### Goal of the exercise:
Return all records exactly. Nothing may be added.

**** Data shown

(** With an approval, the take-over does not keep two workers apart.  Both judge the stale
    claim; the second one re-reads the record after the first has taken it over and is
    executing, and its compare-and-set, which expects the record just re-read and not the one
    it judged, replaces the first one's live claim: the tool is executed twice. *)
Theorem approved_takeover_race :
  ∃ ps' w', reachable ([sample_prog (Some [("c1", true)]); sample_prog (Some [("c1", true)])], stale_world) (ps', w') ∧
    execs w' = 2.
Proof.
  set (c := ([sample_prog (Some [("c1", true)]); sample_prog (Some [("c1", true)])], stale_world)).
  set (moves := [0; 0; 0] ++ [1; 1; 1; 1; 1; 1; 1] ++ [0; 0; 0; 0]).
  exists (fst (schedule sample_host moves c)), (snd (schedule sample_host moves c)). split.
  - rewrite <- surjective_pairing. apply schedule_reachable.
  - vm_compute. reflexivity.
Qed.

********

### Result:
(** With an approval, the take-over does not keep two workers apart.  Both judge the stale
    claim; the second one re-reads the record after the first has taken it over and is
    executing, and its compare-and-set, which expects the record just re-read and not the one
    it judged, replaces the first one's live claim: the tool is executed twice. *)
Theorem approved_takeover_race :
  ∃ ps' w', reachable ([sample_prog (Some [("c1", true)]); sample_prog (Some [("c1", true)])], stale_world) (ps', w') ∧
    execs w' = 2.
Proof.
  set (c := ([sample_prog (Some [("c1", true)]); sample_prog (Some [("c1", true)])], stale_world)).
  set (moves := [0; 0; 0] ++ [1; 1; 1; 1; 1; 1; 1] ++ [0; 0; 0; 0]).
  exists (fst (schedule sample_host moves c)), (snd (schedule sample_host moves c)). split.
  - rewrite <- surjective_pairing. apply schedule_reachable.
  - vm_compute. reflexivity.
Qed.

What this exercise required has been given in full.